I’m about 5% off his pace once fully warmed up.
This routine has helped every other alternate picking lick in my wheelhouse.

I often accidentally double pick the lowest note of the arpeggio in between the last upstroke and the initial downstroke of the next arpeggio.

Interestingly Steve does this a lot too. You can hear it on the arpeggios at the end of the song that are fretted on the D, G and B string.
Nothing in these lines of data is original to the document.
(* ===== verification/Ordering.v ===== *)
(** * Ordering: the hooks each method calls, as the tracer logs them

    The tracer of an engine [E] has the types of [E] and logs the hooks it
    is called with.  Run on the tracer, the bodies of machine.hh write down
    what they do to an engine: the theorems fix the order of the calls
    inside [set_key], [reset] and the constructor, show that the log of a
    session is the hook sequence of the specification, and that replaying
    the log on [E] is running the session on [E]. *)

From Stdlib Require Import ZArith Lia.
From stdpp Require Import prelude.
From S2P Require Import Prelude Collect Limits Engine Engines Machine Spec Scenarios.

Local Open Scope comp_scope.

(** * The order of the hooks, seen by the tracer *)

Section Tracer.
Context (E : Engine).
Implicit Types (m : machine (E:=tracer E)) (k : list (@size_cell E)).
Implicit Types (c : call (E:=E)) (cs : list (call (E:=E))) (log : list (hook (E:=E))).

(** The object of the tracer with an empty log and the key of [m0].  The
    tracer has the types of [E]: the calls on [E] are calls on it. *)
Definition traced (m0 : machine (E:=E)) : machine (E:=tracer E) :=
  Machine (E:=tracer E) [] (key m0).

(** On the tracer [set_key] logs [__set_space] with the resolved key's
    length and then [__set_key] with its argument, and nothing else: neither
    [__reset] nor [__set_time]; [reset] logs [__reset] and then [__set_key]
    with the cached key; construction logs [__set_space], [__set_time] with
    the default time, [__reset] and [__set_key] with the resolved key, in
    this order. *)
Lemma methods_log k m :
  set_key (E:=tracer E) k m =
    Returns (Machine (E:=tracer E)
               (base m ++ [HSetSpace (length (resolve (E:=E) k)); HSetKey k])
               (resolve (E:=E) k)) tt ∧
  reset m =
    Returns (Machine (E:=tracer E) (base m ++ [HReset; HSetKey (key m)]) (key m)) tt ∧
  construct (E:=tracer E) k =
    Returns tt
      (Machine (E:=tracer E)
         [HSetSpace (length (resolve (E:=E) k)); HSetTime (@__default_time E);
          HReset; HSetKey (resolve (E:=E) k)]
         (resolve (E:=E) k)).
Proof.
  unfold construct. rewrite set_key_run, reset_run, machine_ctor_run. simpl.
  unfold bind, record. by rewrite <-!app_assoc.
Qed.

(** The tracer appends the hooks it is called with to its log. *)
Lemma tracer_hooks (hs : list (hook (E:=E))) log :
  exists bs, run_hooks (E:=tracer E) hs log = Returns (log ++ hs) bs.
Proof.
  unfold run_hooks. revert log. induction hs as [|h hs IH]; intros log.
  - exists []. simpl. unfold ret. by rewrite app_nil_r.
  - destruct (IH (log ++ [h])) as [bs Hbs]. rewrite <-app_assoc in Hbs.
    destruct h; simpl; unfold bind, record, ret; simpl in Hbs; rewrite Hbs; eauto.
Qed.

(** The tracer observes the specification: after any session its log
    is the log before it followed by the hooks of [session_hooks], in
    order, and the cached key is the last key resolved. *)
Lemma session_log cs m :
  exists bs, run_calls (E:=tracer E) cs m =
    Returns (Machine (E:=tracer E)
               (base m ++ session_hooks (E:=E) cs (key m))
               (session_key (E:=E) cs (key m))) bs.
Proof.
  destruct (tracer_hooks (session_hooks (E:=E) cs (key m)) (base m)) as [bs H].
  exists bs. by apply (hooks_run_calls (E:=tracer E)).
Qed.

(** The object a session leaves on the tracer. *)
Lemma after_traced cs (m0 : machine (E:=E)) :
  after (E:=tracer E) cs (traced m0) =
  Machine (E:=tracer E) (session_hooks (E:=E) cs (key m0)) (session_key (E:=E) cs (key m0)).
Proof.
  destruct (tracer_hooks (session_hooks (E:=E) cs (key m0)) []) as [bs H].
  apply (hooks_run_calls (E:=tracer E) cs (traced m0)) in H. unfold after.
  by rewrite H.
Qed.

(** The adapter does to an engine what it tells the tracer: a session
    on any engine returns exactly when the log that the same calls leave on
    the tracer, replayed on the engine hook by hook, returns; the blocks
    are the blocks of the replay, the engine is left as the replay leaves
    it, and the cached key is the key cached on the tracer. *)
Lemma adapter_replays cs (m0 m' : machine (E:=E)) bs :
  run_calls cs m0 = Returns m' bs <->
  run_hooks (E:=E) (base (after (E:=tracer E) cs (traced m0))) (base m0)
    = Returns (base m') bs ∧
  key m' = key (after (E:=tracer E) cs (traced m0)).
Proof.
  rewrite after_traced. cbn [base key]. split; [apply run_calls_hooks|].
  destruct m' as [s' k']. simpl. by intros [H%hooks_run_calls ->].
Qed.

End Tracer.

Arguments traced {E} m0.

(** The log of the scenario's object after a reset and an extraction. *)
Example session_log_tracer4 :
  base (after [CReset; CShr] tracer4) =
  [HSetSpace 4; HSetTime 1; HReset;
   HSetKey key4; HReset; HSetKey key4; HPull].
Proof. compute_done. Qed.

(** The scenario's session on the mixer, replayed from the tracer's log. *)
Example replay_busy :
  run_hooks (E:=mixer) (base (after (E:=tracer mixer) busy (traced mixer4))) (base mixer4) =
  Returns (base (after busy mixer4)) (default [] (blocks busy mixer4)).
Proof. compute_done. Qed.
He often double strikes the D string.

I don’t have a solution yet at full speed!

I found quite a lot of speed came from using wrist flexion or extension for one stroke and deviation for the next so I use different muscles for each stroke whilst creating a double escape motion.
I can do the same speed regardless of anchor point, pick slant and whether or not I use 2 or 3 finger grip as long as I can stay relaxed.

Trying to achieve an escape motion with wrist rotation slowed me down so I avoid that.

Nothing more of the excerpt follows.